#### [REQUIRED WORK]
Give back exactly the stretch of data below from the line holding "[by apply Hlow|]." through the line holding "- wp_step. match", both ends included, and leave the remaining lines out.

#### [RECORDS FOR THIS EXERCISE]
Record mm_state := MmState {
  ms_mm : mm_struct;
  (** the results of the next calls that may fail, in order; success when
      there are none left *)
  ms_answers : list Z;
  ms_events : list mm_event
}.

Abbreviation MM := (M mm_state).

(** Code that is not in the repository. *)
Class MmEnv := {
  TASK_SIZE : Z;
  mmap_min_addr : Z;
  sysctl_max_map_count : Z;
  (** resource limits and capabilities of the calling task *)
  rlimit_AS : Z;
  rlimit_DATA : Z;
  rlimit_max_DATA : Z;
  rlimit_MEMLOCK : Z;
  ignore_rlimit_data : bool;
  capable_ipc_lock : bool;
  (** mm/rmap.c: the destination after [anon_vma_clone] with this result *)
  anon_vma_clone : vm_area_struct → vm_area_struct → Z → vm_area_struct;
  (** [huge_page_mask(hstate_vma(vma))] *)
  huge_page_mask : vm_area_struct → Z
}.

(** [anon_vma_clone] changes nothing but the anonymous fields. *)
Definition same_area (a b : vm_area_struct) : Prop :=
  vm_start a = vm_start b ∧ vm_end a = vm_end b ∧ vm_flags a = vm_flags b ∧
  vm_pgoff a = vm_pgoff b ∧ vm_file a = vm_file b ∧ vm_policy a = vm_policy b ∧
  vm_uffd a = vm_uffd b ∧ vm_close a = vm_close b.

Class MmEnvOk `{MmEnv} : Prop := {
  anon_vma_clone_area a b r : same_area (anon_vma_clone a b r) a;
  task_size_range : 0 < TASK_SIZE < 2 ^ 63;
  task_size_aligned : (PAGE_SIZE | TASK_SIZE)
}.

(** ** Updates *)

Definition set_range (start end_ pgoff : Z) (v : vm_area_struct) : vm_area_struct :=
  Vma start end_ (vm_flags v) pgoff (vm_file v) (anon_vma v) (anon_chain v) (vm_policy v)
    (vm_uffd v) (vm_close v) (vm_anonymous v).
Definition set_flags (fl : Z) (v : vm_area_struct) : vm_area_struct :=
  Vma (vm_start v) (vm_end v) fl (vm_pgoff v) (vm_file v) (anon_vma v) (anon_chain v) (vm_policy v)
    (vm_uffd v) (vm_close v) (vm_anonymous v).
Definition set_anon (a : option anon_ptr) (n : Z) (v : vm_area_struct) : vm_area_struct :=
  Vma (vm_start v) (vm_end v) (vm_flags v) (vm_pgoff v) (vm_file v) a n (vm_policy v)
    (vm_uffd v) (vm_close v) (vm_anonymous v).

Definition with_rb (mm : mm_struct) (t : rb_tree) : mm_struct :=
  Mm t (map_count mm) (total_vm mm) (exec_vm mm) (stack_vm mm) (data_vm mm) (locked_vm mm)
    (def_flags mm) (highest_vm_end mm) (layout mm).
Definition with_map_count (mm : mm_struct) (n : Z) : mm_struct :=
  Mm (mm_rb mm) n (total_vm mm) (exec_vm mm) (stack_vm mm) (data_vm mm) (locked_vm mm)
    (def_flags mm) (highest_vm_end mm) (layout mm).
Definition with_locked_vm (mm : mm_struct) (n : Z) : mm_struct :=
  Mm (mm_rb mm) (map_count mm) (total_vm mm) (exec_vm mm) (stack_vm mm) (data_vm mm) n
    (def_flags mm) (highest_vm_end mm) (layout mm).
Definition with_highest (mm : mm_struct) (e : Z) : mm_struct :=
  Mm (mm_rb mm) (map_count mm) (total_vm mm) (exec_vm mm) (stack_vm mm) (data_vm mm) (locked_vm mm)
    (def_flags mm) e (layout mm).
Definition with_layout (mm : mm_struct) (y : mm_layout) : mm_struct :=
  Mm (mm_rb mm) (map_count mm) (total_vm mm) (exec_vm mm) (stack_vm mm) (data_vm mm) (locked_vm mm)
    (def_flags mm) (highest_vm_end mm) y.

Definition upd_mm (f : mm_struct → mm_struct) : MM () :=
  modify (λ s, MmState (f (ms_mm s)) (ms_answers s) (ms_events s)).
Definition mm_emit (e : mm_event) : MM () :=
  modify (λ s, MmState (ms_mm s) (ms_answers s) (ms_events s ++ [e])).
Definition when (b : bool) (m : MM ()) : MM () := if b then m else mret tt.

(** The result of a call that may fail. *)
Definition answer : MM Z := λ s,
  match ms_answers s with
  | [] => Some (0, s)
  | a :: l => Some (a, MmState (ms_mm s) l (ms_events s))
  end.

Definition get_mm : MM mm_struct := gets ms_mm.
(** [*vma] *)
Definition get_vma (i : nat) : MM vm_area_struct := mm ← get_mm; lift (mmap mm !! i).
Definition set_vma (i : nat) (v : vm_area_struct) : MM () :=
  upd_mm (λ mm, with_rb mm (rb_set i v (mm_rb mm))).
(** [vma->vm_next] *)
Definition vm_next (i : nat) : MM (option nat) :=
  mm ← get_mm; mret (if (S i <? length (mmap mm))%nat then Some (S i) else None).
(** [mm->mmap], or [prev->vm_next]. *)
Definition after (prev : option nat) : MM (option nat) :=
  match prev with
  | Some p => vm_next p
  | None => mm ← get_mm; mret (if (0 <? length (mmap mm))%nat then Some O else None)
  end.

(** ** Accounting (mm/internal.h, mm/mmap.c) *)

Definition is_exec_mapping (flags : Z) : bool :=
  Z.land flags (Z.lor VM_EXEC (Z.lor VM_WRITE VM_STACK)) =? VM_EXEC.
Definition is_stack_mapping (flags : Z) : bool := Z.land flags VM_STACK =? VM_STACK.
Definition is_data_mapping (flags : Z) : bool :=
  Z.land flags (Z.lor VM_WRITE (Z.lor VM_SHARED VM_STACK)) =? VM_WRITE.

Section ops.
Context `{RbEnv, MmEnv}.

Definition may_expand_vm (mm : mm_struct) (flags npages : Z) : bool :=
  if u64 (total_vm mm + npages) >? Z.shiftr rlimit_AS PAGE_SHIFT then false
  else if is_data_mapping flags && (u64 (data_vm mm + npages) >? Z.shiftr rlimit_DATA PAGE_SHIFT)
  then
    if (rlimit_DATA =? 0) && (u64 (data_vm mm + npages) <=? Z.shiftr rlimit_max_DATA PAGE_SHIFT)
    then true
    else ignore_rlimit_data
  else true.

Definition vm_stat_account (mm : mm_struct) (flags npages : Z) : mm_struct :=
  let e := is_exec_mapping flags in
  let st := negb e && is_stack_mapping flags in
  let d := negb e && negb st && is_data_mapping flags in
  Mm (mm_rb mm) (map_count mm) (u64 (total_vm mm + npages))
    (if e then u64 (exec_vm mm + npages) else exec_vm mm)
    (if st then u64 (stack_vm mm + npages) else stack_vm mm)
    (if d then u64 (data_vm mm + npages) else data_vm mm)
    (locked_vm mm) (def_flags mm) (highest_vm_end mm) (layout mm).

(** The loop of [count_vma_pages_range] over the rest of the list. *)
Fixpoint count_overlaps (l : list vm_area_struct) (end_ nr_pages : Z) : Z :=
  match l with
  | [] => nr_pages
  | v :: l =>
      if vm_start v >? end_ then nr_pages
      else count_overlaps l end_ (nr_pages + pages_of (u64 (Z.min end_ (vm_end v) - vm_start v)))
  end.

* * *

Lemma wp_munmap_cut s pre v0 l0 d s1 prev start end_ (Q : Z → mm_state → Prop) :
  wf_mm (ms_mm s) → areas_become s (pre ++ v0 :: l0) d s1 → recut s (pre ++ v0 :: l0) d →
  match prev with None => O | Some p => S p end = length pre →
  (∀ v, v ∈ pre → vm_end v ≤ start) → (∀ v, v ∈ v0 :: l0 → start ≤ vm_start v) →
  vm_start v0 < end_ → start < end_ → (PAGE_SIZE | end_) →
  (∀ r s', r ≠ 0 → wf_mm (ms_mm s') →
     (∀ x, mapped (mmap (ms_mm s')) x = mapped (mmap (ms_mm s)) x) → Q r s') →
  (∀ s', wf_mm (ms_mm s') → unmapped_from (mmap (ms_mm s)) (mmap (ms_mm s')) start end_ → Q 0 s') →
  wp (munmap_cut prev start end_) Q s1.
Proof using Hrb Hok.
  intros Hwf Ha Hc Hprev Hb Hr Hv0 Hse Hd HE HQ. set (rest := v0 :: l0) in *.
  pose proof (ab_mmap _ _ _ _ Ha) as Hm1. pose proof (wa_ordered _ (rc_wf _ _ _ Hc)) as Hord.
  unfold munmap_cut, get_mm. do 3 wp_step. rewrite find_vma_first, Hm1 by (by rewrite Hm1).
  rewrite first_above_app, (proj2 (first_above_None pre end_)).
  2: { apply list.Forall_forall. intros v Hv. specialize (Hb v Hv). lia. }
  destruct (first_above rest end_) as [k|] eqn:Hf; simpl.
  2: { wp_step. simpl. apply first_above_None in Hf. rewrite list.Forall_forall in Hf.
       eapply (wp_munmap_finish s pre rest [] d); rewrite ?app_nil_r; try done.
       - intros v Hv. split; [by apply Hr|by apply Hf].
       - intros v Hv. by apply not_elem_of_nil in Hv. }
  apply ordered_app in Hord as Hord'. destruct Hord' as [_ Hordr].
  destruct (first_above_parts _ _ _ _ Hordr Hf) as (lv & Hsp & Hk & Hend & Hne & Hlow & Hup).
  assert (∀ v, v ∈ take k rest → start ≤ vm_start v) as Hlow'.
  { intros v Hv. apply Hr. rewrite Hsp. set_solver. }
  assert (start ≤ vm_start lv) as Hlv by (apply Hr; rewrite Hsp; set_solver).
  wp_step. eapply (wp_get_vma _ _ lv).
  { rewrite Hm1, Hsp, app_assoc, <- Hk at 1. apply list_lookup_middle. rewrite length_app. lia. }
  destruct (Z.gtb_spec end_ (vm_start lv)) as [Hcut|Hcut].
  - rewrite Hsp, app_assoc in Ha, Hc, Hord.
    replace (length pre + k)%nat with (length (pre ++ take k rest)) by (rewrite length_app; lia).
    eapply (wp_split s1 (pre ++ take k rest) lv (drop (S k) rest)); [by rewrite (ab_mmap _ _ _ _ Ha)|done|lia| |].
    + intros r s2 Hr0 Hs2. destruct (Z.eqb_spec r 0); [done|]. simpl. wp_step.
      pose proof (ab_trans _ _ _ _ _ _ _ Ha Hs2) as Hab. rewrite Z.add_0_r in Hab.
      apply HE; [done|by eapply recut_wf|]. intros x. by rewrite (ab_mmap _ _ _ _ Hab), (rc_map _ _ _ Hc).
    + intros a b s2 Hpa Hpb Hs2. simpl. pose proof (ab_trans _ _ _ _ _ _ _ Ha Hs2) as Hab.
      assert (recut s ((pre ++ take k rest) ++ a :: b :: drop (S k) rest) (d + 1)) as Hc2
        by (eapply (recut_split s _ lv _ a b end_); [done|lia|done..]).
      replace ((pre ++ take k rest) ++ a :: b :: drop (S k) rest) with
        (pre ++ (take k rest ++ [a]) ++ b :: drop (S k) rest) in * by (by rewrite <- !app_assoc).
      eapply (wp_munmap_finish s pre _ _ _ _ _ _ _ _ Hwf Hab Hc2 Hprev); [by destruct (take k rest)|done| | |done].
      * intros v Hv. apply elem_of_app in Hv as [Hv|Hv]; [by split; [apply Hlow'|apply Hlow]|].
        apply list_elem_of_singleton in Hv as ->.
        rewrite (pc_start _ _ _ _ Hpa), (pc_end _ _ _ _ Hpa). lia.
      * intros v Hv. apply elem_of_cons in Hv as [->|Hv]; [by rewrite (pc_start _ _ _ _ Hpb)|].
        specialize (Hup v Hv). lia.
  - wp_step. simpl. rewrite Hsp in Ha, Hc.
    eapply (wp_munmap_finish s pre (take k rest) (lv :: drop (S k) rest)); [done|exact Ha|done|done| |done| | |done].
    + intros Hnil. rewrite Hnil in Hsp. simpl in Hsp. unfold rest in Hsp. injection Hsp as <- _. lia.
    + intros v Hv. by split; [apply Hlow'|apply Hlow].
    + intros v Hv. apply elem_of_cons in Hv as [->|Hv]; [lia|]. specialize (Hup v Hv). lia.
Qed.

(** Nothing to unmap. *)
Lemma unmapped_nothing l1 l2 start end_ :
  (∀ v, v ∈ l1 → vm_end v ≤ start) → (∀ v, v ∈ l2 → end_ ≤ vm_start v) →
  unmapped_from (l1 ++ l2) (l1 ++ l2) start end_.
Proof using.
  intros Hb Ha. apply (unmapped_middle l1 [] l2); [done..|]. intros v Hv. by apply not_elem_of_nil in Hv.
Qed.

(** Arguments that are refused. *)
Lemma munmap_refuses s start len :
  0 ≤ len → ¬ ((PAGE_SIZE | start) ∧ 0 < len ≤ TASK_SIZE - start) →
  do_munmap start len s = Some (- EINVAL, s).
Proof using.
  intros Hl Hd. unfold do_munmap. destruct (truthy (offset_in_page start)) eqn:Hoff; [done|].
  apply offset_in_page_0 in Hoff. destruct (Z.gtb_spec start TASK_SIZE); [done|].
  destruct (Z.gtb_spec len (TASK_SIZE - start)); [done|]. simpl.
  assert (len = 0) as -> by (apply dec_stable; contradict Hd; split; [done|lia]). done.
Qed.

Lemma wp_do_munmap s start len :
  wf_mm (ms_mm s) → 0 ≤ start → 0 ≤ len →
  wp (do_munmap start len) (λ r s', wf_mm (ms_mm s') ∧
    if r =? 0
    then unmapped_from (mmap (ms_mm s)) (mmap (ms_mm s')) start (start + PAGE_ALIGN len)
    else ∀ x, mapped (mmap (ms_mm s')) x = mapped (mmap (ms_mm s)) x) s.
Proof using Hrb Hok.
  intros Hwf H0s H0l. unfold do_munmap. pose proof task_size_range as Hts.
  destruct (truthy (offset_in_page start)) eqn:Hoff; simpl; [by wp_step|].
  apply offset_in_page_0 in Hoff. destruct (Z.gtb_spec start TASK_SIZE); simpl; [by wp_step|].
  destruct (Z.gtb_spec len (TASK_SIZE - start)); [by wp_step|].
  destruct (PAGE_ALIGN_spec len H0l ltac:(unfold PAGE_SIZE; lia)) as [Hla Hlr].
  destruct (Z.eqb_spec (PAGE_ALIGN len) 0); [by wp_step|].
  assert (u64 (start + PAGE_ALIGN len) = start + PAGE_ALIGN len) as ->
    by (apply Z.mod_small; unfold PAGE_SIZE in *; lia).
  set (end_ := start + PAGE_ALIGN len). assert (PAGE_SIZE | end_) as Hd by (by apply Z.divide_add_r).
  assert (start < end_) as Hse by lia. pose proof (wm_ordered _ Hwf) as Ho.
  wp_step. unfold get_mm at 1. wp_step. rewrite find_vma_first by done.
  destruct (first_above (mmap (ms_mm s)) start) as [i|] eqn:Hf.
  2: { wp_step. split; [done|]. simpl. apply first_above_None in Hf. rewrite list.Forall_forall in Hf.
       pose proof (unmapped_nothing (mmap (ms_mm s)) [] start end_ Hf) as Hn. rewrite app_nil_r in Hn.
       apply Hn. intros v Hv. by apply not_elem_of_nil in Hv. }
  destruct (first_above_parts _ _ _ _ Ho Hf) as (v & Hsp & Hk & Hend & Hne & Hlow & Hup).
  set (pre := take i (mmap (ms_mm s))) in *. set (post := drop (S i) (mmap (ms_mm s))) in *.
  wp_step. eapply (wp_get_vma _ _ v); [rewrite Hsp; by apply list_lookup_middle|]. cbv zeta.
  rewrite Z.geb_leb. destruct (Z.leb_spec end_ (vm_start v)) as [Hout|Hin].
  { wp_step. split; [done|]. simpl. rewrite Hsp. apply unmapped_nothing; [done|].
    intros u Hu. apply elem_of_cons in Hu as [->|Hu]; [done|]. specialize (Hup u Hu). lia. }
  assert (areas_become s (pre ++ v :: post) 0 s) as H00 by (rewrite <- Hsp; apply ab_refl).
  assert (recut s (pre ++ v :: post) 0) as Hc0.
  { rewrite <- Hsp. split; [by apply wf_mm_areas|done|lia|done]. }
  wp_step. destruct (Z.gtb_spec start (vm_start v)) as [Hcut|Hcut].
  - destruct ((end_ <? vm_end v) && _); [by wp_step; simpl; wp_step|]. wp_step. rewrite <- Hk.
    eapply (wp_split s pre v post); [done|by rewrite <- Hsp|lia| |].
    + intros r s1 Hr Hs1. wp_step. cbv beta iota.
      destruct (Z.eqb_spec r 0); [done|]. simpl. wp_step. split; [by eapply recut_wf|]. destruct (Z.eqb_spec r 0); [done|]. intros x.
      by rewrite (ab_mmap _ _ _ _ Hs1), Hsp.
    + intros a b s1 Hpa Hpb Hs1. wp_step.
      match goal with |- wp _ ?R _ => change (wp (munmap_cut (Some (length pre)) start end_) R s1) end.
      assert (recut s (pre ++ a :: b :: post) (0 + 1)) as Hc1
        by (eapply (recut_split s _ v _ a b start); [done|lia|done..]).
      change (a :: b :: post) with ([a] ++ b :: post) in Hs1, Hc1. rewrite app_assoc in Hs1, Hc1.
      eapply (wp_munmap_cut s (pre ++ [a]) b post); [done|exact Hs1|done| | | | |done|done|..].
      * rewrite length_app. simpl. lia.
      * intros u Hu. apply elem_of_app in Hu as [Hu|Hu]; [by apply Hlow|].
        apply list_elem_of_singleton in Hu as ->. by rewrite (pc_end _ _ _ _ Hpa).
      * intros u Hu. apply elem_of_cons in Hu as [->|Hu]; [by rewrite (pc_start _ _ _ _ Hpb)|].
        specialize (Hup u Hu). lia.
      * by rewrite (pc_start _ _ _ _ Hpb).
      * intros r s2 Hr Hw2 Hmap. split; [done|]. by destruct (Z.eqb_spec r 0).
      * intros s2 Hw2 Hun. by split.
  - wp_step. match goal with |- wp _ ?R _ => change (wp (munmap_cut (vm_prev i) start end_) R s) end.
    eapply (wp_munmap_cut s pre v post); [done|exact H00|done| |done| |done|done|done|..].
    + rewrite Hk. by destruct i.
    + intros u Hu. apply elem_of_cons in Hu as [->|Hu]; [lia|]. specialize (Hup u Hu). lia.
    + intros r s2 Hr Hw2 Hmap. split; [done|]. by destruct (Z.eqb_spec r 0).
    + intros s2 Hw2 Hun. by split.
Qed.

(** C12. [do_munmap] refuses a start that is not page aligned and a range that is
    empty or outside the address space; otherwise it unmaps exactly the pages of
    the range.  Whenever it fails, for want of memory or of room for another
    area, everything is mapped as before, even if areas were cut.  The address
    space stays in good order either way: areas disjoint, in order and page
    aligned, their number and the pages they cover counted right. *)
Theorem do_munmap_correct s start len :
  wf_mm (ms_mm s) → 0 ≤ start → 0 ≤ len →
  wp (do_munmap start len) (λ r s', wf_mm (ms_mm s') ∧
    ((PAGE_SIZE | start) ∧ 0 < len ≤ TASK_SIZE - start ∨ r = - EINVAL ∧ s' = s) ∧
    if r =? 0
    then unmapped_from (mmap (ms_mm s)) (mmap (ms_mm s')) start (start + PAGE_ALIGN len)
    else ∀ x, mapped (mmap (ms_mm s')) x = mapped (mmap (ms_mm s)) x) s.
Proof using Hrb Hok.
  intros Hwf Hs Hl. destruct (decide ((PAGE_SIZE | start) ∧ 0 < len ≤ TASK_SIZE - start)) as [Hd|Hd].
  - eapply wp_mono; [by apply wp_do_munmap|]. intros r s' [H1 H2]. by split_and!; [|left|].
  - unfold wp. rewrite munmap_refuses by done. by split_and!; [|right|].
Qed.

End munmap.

#### [PROBLEM SOLUTION]
      * intros u Hu. apply elem_of_app in Hu as [Hu|Hu]; [by apply Hlow|].
        apply list_elem_of_singleton in Hu as ->. by rewrite (pc_end _ _ _ _ Hpa).
      * intros u Hu. apply elem_of_cons in Hu as [->|Hu]; [by rewrite (pc_start _ _ _ _ Hpb)|].
        specialize (Hup u Hu). lia.
      * by rewrite (pc_start _ _ _ _ Hpb).
      * intros r s2 Hr Hw2 Hmap. split; [done|]. by destruct (Z.eqb_spec r 0).
      * intros s2 Hw2 Hun. by split.
  - wp_step. match goal with |- wp _ ?R _ => change (wp (munmap_cut (vm_prev i) start end_) R s) end.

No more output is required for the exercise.